Every major technology company is fiercely working on their own Artificial Intelligence (AI) offering in the race to become leaders. Here, Mubaloo will be covering a series on bot and artificial intelligence focusing on the opportunity for the enterprise.

There is a lot of expectation about the potential impact bots will have on our lives. Every major technology company, along with some promising innovators, are fiercely working on their own Artificial Intelligence (AI) offering in the race to become leaders, in what has the potential to become the future of technology. Bots are set to transform the way we use mobile devices, but, more broadly than that, bots could become the most expedient way for people to interact with technology in the future.

Bots offer a contextually aware interface to help users perform functions by understanding the scenario the user is in and predicting what will be useful to the user based on this context. Bots will remove the multistep process a user would otherwise need to complete themselves. The depth and range of information bots will have access to will be exponential and the potential for increased productivity transformative.

Advances in technology, natural language interfaces, natural language processing, neural networks, deep machine learning, along with more powerful processors have helped produce some pretty powerful AI-based voice interfaces. So although the use of voice and user interface is not new, the recent upsurge in offerings has been driven by the advancements in AI-based speech technology. Google, with Google Assistant, Apple with Siri, Microsoft with Cortana and Amazon with Echo are big players in the voice and artificial intelligence space, with their own versions of intelligent personal assistants.

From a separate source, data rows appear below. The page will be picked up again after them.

Lemma fill_analysis_loads s num :
  store_wf s → in_width 32 (num + 1) →
  ∃ s', fill_analysis rows s num = Ret s' ∧ store_wf s' ∧ ∀ id, 1 ≤ id ≤ num → analysis_loaded s' id.
Proof.
  intros Hs Hn. unfold fill_analysis. rewrite one_to_seq by done.
  assert (∀ ids s, store_wf s → ∃ s', ofold (λ s tenant_id, fill_single s tenant_id 1 (fill_rows tenant_id 1 rows)) s ids = Ret s' ∧
    store_wf s' ∧ ∀ id, analysis_loaded s id ∨ id ∈ ids → analysis_loaded s' id) as Hall.
  { clear s Hs. induction ids as [|id0 ids IH]; intros s Hs; cbn [ofold].
    - exists s. split_and!; [done..|]. intros id [?|[]%elem_of_nil]. done.
    - destruct (fill_analysis_step s id0 Hs) as (s1 & -> & Hs1 & H1'). cbn [mbind outcome_bind].
      destruct (IH s1 Hs1) as (s' & E & Hs' & Hl). exists s'. split_and!; [done..|].
      intros id [Hid|[->|Hid]%elem_of_cons]; apply Hl; auto. }
  destruct (Hall (seqZ 1 num) s Hs) as (s' & E & Hs' & Hl). exists s'. split_and!; [done..|].
  intros id Hid. apply Hl. right. apply elem_of_seqZ. lia.
Qed.
End data.

(** ** The extension on the data set *)

Section served.
Context {Lr Dr Rf : Type} `{Classifier Lr, Classifier Dr, Classifier Rf} `{Features}.
Context `{BytesCrateLaws} (tsc : nat → Z) (model : option (Model Lr Dr Rf)).
#[local] Hint Extern 0 (DB ServerDB) => exact (server_db tsc) : typeclass_instances.

(** Reading changes neither the store nor the tenant. *)
Lemma server_get_same t k (d d' : ServerDB) r :
  db_get t k d = (d', r) → sv_store d' = sv_store d ∧ sv_tenant d' = sv_tenant d.
Proof.
  cbn [db_get server_db]. unfold sv_call, ctx_get. intros Hg.
  repeat (first [case_match|progress simplify_eq|progress inv_outcome]; try done).
Qed.

Lemma server_GET (d d' : ServerDB) t k o : db_get t k d = (d', Ret o) → GET t k d = (d', Ret (Some o)).
Proof.
  intros Hg. unfold GET. assert (db_search_get t k d = (d, Ret (true, false, None))) as Hs by done.
  estep Hs. unfold fmap, ext_fmap. by rewrite Hg.
Qed.

Lemma next_counter r : copy_from_slice (counter 30 r) 0 4 (transform_u32_to_u8_slice (wadd 32 r 1)) =
  Ret (counter 30 (wadd 32 r 1)).
Proof. by rewrite transform_le. Qed.

Context (rows : list bytes) (Hrows : rows_ok rows) (Hnum : len rows + 1 < 2 ^ 32).
Context (l : nat) (t : Table) (Ht : rows_loaded rows t).

(** The table is the tenant's table 1. *)
Definition sees_rows (d : ServerDB) : Prop := get_table (sv_tenant d) 1 = Some l ∧ heap (sv_store d) !! l = Some t.

(** The rows that are there are read one after the other. *)
Lemma analysis_reads (vs : list bytes) n i values kind (d : ServerDB) :
  sees_rows d → (∀ j v, vs !! j = Some v → rows !! (i + j)%nat = Some v) →
  Z.of_nat i + len vs + 1 < 2 ^ 32 →
  ∃ d', keeps d d' ∧ sees_rows d' ∧
    an_lookups (length vs + n) 1 (Z.of_nat i + 1) (counter 30 (Z.of_nat i + 1)) values kind d =
    an_lookups n 1 (Z.of_nat i + len vs + 1) (counter 30 (Z.of_nat i + len vs + 1)) (values ++ vs) kind d'.
Proof.
  revert i values d. induction vs as [|v vs IH]; intros i values d Hd Hvs Hi.
  { exists d. split; [done|]. split; [done|]. change (len []) with 0. by rewrite Z.add_0_r, app_nil_r. }
  assert (len (v :: vs) = 1 + len vs) as Hl by (unfold len; cbn [length]; lia). rewrite Hl in *.
  pose proof (len_nonneg vs).
  destruct (stores_holds d 1 l t (counter 30 (Z.of_nat i + 1)) v) as [ver Hv]; [apply Hd|apply Hd|apply Ht|done| |].
  { apply (rl_rows _ _ Ht). rewrite <- (Nat.add_0_r i). by apply Hvs. }
  destruct (@db_get_law _ _ _ _ (server_laws tsc) d 1 _ ver _ Hv) as (d1 & Hg & Hk & _ & _).
  destruct (server_get_same _ _ _ _ _ Hg) as [Hs1 Ht1]. apply server_GET in Hg.
  destruct (IH (S i) (values ++ [v]) d1) as (d' & Hk' & Hd' & E).
  - unfold sees_rows. by rewrite Hs1, Ht1.
  - intros j v' Hj. rewrite Nat.add_succ_l, <- Nat.add_succ_r. by apply Hvs.
  - lia.
  - exists d'. split; [by transitivity d1|]. split; [done|]. cbn [length Nat.add an_lookups].
    estep Hg. unfold an_object. cbn [rb_read]. rewrite ebind_assoc.
    pose proof (next_counter (Z.of_nat i + 1)) as Hn. lstep.
    rewrite wadd_id by (unfold in_width; lia). unfold mbind at 1, ext_bind at 1, mret, ext_ret.
    replace (Z.of_nat i + 1 + 1) with (Z.of_nat (S i) + 1) by lia. change (rb_read (mkReadBuf v)) with v. rewrite E, <- (assoc_L (++)).
    do 2 f_equal; lia.
Qed.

More recently, the announcement of the release of Viv, developed by the team behind Siri, will provide the market with a third-party approach to virtual assistants. Viv will enable developers to build solutions that leverage a conversational user interface (UI) to interact with an app or device. There are also some industrial strength options on the market like Teneo. Teneo, like Viv, can be integrated into third party systems and is already be used by the likes of Shell Oil and Credit Suisse. It has very impressive deep learning capabilities and can understand multiple pieces of information given in a single sentence, it uses context to understand the most appropriate action to take and will ask the user questions to better understand a situation and it can learn about users’ preferences.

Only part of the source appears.